## Provided records
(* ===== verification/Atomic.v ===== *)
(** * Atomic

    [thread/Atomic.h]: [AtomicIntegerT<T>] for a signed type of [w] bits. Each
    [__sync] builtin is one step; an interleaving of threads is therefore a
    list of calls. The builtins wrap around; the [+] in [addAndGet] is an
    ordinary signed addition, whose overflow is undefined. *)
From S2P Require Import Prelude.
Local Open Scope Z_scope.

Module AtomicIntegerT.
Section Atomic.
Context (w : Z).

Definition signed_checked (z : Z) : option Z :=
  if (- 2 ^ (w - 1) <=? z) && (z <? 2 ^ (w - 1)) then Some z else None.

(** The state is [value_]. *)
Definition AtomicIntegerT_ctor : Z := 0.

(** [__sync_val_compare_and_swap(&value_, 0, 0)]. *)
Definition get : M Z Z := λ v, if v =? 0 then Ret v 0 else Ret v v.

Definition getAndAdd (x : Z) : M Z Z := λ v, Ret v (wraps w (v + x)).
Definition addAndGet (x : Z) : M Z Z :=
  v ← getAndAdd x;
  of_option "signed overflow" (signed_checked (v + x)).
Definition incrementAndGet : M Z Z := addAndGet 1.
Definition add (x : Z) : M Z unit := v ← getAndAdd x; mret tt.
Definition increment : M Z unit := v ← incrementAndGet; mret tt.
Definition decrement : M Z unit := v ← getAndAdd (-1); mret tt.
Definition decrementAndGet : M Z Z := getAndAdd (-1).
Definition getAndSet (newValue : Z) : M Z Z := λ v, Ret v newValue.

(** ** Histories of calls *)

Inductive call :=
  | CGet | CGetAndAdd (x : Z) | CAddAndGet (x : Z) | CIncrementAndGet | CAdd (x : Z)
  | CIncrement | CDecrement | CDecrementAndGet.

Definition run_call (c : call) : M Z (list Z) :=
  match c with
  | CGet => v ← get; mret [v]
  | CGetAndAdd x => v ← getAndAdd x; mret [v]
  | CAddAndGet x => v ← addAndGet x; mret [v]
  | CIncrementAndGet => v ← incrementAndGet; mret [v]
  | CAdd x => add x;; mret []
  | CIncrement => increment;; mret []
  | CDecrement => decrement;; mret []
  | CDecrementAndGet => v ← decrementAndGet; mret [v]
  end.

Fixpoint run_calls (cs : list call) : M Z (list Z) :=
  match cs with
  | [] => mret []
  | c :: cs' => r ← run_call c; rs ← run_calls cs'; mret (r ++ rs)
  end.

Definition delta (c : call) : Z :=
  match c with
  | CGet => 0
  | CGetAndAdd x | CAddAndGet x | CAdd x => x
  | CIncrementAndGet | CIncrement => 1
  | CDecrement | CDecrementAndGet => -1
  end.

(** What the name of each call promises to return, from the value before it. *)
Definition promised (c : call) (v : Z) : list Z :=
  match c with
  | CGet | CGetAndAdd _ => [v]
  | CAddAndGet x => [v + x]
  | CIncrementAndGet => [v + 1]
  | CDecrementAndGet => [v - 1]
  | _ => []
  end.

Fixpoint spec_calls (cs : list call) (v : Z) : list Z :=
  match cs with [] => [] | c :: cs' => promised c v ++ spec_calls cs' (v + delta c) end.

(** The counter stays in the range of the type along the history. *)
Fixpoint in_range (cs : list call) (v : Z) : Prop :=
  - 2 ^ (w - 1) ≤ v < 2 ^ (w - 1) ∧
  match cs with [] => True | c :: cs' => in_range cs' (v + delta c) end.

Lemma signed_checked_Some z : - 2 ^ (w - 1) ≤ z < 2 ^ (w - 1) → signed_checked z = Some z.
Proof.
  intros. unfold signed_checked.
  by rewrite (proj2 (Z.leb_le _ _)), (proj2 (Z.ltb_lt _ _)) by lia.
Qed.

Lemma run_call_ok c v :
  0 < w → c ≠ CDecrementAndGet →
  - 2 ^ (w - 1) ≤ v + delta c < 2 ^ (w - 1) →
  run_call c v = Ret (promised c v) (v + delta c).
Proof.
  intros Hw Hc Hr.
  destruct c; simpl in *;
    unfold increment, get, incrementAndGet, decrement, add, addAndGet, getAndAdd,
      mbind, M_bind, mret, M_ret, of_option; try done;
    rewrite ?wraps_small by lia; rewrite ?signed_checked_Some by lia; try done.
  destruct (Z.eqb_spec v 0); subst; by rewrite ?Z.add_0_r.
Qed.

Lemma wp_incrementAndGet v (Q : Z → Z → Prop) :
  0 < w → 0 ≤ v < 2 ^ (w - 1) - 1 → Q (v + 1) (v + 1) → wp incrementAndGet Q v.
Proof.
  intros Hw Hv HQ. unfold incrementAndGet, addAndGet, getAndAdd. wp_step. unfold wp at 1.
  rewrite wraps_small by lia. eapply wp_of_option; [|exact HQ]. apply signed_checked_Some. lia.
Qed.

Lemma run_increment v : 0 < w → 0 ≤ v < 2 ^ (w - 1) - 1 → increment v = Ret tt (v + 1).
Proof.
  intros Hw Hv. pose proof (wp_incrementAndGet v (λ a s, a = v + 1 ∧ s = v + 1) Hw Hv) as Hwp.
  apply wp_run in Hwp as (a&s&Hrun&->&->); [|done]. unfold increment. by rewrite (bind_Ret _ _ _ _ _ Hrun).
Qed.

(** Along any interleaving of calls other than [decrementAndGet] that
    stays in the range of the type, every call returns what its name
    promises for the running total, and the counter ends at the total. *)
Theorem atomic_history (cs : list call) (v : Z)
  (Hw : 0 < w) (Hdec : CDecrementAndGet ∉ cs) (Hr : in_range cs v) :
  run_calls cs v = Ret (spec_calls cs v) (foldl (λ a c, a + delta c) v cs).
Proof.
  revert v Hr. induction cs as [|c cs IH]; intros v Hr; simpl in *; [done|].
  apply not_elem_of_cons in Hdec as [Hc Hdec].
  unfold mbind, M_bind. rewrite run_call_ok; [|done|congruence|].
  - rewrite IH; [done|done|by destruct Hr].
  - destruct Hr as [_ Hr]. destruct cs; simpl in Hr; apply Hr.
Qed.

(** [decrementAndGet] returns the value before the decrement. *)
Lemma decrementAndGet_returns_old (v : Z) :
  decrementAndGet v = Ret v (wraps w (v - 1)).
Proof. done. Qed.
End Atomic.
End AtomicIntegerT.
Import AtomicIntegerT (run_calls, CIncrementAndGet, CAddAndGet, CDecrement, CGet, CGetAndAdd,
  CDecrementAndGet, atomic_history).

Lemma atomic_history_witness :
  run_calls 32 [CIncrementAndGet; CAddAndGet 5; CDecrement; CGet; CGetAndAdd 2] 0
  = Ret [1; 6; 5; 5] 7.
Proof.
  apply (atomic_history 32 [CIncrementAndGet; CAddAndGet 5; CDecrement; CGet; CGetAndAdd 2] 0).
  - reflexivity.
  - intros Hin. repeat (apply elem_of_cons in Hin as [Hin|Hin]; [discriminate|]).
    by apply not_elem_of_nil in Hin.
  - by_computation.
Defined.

==

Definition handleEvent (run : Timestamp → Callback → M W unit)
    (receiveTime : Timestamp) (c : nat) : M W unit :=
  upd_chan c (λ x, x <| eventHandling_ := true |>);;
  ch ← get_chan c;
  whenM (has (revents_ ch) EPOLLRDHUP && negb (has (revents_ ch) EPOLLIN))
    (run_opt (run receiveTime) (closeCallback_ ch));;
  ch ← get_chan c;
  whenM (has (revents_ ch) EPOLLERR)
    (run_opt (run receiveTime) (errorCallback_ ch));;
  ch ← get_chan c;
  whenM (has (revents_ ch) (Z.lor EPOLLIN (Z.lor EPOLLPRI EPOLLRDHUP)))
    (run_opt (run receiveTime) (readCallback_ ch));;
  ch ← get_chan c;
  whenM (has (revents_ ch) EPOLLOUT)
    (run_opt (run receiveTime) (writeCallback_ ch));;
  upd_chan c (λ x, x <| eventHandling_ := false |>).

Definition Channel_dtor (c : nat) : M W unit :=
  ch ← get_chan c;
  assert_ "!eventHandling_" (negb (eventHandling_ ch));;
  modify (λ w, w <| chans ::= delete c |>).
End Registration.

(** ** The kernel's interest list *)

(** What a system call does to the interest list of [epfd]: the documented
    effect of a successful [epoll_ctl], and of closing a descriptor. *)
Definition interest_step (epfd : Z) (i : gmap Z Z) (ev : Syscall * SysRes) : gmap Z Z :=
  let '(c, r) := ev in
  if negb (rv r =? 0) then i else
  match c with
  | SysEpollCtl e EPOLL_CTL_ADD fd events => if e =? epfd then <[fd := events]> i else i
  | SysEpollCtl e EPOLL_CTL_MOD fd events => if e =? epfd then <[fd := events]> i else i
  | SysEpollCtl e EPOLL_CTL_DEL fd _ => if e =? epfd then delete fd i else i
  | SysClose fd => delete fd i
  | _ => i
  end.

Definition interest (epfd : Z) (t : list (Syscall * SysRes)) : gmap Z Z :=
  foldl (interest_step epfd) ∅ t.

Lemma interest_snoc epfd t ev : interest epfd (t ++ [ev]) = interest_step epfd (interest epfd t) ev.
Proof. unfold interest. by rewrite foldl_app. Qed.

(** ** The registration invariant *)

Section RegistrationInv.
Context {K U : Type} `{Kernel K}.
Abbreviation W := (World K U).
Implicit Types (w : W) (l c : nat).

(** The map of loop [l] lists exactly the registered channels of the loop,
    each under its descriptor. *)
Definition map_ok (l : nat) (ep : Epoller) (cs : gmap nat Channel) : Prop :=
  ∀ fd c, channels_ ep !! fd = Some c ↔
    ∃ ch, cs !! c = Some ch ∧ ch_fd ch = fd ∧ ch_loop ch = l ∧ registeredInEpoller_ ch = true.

---

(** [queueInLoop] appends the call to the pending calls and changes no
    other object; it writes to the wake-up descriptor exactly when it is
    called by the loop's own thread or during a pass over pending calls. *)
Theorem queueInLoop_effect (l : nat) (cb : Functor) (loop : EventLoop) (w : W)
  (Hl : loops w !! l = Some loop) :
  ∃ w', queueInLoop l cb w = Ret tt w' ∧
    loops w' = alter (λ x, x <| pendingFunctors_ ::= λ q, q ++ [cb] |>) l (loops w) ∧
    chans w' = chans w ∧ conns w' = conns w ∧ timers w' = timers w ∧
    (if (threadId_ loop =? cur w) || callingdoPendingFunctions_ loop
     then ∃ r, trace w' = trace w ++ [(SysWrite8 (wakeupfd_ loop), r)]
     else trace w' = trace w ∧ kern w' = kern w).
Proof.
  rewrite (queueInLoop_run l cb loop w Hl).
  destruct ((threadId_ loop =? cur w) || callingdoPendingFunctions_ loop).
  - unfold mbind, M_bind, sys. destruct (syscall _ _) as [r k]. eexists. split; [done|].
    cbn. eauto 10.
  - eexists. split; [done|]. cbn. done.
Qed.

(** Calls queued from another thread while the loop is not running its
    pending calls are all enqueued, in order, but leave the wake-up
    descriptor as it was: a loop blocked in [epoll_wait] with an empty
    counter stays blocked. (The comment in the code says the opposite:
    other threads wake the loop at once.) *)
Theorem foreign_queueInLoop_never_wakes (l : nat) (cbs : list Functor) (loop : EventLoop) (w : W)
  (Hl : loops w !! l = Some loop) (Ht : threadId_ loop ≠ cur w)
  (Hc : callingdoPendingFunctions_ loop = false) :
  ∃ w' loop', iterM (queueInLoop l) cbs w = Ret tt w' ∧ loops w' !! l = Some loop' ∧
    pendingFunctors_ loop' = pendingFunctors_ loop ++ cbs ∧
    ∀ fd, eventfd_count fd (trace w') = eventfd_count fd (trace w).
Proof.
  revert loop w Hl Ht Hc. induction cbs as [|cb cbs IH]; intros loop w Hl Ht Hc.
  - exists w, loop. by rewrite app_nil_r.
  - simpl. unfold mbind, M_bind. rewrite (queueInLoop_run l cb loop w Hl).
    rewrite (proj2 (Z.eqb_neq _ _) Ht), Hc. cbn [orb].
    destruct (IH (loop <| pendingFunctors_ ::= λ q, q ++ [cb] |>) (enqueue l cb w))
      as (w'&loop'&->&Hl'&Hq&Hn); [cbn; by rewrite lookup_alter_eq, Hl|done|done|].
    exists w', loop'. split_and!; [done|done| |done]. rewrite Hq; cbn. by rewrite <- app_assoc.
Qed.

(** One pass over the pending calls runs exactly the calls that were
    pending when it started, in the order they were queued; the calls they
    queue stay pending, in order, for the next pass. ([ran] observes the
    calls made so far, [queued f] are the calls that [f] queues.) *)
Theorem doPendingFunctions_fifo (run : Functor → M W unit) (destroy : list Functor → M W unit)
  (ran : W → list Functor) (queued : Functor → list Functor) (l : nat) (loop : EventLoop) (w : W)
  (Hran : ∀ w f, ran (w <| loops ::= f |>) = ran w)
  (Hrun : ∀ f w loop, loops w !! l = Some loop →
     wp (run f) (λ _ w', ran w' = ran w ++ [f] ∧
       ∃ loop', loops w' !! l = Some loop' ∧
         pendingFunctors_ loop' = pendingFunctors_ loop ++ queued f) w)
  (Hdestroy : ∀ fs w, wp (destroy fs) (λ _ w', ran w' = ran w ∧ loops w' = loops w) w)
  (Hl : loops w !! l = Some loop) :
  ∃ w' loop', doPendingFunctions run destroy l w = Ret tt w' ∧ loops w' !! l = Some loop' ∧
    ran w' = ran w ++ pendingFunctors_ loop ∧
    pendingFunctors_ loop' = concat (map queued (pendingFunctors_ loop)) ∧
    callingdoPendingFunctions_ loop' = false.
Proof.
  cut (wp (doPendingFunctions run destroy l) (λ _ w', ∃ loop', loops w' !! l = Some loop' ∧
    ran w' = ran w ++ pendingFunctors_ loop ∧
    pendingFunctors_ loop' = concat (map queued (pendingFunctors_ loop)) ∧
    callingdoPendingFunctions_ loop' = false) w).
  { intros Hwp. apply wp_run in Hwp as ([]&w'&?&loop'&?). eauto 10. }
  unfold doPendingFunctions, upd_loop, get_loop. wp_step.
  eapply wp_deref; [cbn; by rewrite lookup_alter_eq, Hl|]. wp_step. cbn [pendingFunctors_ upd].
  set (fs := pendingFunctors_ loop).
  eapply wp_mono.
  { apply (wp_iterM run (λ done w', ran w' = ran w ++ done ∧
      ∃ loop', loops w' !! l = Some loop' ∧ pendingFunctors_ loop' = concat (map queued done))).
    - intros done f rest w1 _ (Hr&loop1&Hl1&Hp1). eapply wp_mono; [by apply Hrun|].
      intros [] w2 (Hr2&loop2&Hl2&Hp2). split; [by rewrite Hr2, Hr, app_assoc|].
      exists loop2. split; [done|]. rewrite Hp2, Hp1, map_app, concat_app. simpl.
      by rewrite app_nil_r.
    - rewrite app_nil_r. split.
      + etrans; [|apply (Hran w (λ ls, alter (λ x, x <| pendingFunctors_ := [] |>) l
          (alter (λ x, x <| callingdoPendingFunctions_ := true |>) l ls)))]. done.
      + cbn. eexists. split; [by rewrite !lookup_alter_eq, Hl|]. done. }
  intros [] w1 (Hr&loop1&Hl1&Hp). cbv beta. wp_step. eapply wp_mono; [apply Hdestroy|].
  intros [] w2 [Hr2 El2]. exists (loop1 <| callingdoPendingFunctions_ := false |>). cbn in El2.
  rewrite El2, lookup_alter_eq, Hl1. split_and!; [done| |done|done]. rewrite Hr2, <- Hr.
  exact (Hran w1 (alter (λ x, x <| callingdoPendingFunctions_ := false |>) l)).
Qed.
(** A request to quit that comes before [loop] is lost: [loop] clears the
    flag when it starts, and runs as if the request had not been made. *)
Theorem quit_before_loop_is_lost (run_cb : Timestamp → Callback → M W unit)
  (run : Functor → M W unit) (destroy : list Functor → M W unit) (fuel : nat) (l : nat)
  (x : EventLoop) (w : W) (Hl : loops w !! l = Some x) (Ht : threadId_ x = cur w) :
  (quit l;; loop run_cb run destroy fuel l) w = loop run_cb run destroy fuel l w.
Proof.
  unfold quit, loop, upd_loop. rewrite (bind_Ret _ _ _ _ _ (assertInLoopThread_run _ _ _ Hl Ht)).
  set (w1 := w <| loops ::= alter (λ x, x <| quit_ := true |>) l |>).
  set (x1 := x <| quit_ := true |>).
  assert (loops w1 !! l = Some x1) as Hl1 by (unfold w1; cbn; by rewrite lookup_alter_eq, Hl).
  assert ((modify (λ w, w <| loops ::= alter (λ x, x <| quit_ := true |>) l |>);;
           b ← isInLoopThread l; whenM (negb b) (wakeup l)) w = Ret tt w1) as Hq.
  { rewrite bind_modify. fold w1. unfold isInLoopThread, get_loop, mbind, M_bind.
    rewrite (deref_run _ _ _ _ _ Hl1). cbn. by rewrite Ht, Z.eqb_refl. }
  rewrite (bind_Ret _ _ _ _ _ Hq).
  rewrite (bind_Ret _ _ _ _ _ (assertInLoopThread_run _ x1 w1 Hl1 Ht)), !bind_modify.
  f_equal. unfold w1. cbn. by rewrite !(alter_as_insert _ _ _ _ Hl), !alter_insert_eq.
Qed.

## Your objective
Reproduce the lines of the entries above from the one with "pendingFunctors_ := [] |>) l" to the one with "flag when it", both included, exactly and without any other line.

## Task answer
      + etrans; [|apply (Hran w (λ ls, alter (λ x, x <| pendingFunctors_ := [] |>) l
          (alter (λ x, x <| callingdoPendingFunctions_ := true |>) l ls)))]. done.
      + cbn. eexists. split; [by rewrite !lookup_alter_eq, Hl|]. done. }
  intros [] w1 (Hr&loop1&Hl1&Hp). cbv beta. wp_step. eapply wp_mono; [apply Hdestroy|].
  intros [] w2 [Hr2 El2]. exists (loop1 <| callingdoPendingFunctions_ := false |>). cbn in El2.
  rewrite El2, lookup_alter_eq, Hl1. split_and!; [done| |done|done]. rewrite Hr2, <- Hr.
  exact (Hran w1 (alter (λ x, x <| callingdoPendingFunctions_ := false |>) l)).
Qed.
(** A request to quit that comes before [loop] is lost: [loop] clears the
    flag when it starts, and runs as if the request had not been made. *)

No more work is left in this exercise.